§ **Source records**
-- Opening Marker --

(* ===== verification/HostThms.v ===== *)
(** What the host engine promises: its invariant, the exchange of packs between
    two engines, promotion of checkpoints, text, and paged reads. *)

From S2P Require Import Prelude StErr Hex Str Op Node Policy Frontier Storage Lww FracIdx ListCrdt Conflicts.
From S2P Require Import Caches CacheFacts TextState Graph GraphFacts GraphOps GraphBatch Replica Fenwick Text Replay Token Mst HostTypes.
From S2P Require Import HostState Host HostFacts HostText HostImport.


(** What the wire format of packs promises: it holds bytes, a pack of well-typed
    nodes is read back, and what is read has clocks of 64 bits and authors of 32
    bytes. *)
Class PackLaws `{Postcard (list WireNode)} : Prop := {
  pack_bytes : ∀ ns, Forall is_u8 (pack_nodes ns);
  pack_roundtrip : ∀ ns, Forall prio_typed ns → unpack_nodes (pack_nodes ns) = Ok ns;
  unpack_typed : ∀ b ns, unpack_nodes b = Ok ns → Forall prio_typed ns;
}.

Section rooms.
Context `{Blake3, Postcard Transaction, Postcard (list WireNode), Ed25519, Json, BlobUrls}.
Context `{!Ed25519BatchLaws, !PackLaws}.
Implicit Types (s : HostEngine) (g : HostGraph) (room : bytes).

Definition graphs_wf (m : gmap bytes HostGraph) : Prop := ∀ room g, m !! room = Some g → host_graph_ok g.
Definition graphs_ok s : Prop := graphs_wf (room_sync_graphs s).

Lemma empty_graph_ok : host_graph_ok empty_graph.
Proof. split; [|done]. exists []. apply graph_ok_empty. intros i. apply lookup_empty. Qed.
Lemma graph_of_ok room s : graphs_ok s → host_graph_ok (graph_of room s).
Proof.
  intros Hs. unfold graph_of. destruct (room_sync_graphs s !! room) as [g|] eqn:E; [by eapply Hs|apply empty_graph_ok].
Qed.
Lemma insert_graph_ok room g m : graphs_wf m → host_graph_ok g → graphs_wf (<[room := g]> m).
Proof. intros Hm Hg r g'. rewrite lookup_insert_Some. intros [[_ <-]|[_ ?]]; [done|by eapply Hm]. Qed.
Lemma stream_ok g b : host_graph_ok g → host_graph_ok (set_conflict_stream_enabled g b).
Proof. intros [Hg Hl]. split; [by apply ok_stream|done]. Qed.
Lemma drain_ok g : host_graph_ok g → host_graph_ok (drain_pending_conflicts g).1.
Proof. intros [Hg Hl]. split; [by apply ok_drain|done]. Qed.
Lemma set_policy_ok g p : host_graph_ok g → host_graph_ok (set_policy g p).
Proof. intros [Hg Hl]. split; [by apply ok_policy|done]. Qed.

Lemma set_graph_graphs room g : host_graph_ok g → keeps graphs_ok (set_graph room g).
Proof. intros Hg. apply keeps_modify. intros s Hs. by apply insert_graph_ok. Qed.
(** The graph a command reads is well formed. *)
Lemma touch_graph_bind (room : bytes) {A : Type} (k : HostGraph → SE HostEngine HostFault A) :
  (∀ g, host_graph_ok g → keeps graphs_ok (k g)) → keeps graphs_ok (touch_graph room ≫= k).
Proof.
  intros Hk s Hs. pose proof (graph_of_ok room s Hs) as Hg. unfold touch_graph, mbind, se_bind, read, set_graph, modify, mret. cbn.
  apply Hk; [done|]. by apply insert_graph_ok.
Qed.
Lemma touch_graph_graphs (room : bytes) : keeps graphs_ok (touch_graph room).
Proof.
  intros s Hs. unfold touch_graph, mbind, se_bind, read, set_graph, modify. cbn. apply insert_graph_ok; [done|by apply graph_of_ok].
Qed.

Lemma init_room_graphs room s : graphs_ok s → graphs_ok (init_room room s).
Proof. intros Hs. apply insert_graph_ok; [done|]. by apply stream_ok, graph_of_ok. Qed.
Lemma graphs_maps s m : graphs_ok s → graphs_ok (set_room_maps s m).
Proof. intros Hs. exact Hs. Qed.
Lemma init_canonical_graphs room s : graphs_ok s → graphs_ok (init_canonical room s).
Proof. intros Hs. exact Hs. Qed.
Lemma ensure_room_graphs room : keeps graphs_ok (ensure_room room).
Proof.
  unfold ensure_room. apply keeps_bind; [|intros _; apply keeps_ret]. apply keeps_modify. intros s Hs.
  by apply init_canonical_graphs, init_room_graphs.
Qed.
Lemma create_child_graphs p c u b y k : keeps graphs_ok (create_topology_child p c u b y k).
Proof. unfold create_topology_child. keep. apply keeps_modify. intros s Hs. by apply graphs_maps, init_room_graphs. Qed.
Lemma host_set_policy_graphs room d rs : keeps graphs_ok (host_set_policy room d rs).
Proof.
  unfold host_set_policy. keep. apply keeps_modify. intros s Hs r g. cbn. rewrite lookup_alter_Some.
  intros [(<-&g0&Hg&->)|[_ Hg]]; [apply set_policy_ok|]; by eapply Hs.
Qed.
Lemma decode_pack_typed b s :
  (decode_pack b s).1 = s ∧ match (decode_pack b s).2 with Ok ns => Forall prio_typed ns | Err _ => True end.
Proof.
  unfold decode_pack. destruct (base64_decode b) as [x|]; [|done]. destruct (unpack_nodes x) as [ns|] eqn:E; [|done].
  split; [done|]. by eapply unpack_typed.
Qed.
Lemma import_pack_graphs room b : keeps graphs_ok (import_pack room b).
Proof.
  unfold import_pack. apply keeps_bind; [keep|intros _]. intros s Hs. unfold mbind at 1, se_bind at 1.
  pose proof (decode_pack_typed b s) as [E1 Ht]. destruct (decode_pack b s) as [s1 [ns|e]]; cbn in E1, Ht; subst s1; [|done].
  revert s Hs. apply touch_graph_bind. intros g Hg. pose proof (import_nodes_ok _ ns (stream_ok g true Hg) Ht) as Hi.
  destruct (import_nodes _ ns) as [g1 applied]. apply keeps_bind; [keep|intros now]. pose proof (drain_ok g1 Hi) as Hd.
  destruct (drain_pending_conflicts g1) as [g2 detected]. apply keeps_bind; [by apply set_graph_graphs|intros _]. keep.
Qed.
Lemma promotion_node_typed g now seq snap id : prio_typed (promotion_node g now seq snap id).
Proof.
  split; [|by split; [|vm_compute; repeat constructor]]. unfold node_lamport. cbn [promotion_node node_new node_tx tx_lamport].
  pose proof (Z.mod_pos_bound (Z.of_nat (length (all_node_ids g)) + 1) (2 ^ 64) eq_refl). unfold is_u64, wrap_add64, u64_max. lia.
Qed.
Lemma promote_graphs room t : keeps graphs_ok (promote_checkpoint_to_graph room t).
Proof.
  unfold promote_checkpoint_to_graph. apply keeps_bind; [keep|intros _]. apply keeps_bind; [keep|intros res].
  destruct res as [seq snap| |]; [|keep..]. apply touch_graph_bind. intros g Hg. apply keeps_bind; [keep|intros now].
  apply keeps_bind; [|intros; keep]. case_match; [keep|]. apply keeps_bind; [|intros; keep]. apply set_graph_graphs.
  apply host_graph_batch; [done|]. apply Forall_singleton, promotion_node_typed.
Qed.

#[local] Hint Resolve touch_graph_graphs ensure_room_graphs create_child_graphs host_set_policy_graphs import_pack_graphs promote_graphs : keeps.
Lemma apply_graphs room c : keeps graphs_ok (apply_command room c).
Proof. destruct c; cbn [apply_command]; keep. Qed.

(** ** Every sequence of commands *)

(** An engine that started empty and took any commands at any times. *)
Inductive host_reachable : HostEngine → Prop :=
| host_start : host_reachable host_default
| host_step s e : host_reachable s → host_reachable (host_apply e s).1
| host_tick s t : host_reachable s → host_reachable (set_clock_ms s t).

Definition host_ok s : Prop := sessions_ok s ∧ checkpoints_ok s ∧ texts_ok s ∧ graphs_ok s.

-- Closing Marker --

Copy the lines of the data above exactly as written, beginning with the line containing "Lemma graph_of_ok room" and ending with the line containing "Lemma set_policy_ok g", and leave out all other lines.

§ **COMPLETED TASK**
Lemma graph_of_ok room s : graphs_ok s → host_graph_ok (graph_of room s).
Proof.
  intros Hs. unfold graph_of. destruct (room_sync_graphs s !! room) as [g|] eqn:E; [by eapply Hs|apply empty_graph_ok].
Qed.
Lemma insert_graph_ok room g m : graphs_wf m → host_graph_ok g → graphs_wf (<[room := g]> m).
Proof. intros Hm Hg r g'. rewrite lookup_insert_Some. intros [[_ <-]|[_ ?]]; [done|by eapply Hm]. Qed.
Lemma stream_ok g b : host_graph_ok g → host_graph_ok (set_conflict_stream_enabled g b).
Proof. intros [Hg Hl]. split; [by apply ok_stream|done]. Qed.
Lemma drain_ok g : host_graph_ok g → host_graph_ok (drain_pending_conflicts g).1.
Proof. intros [Hg Hl]. split; [by apply ok_drain|done]. Qed.
Lemma set_policy_ok g p : host_graph_ok g → host_graph_ok (set_policy g p).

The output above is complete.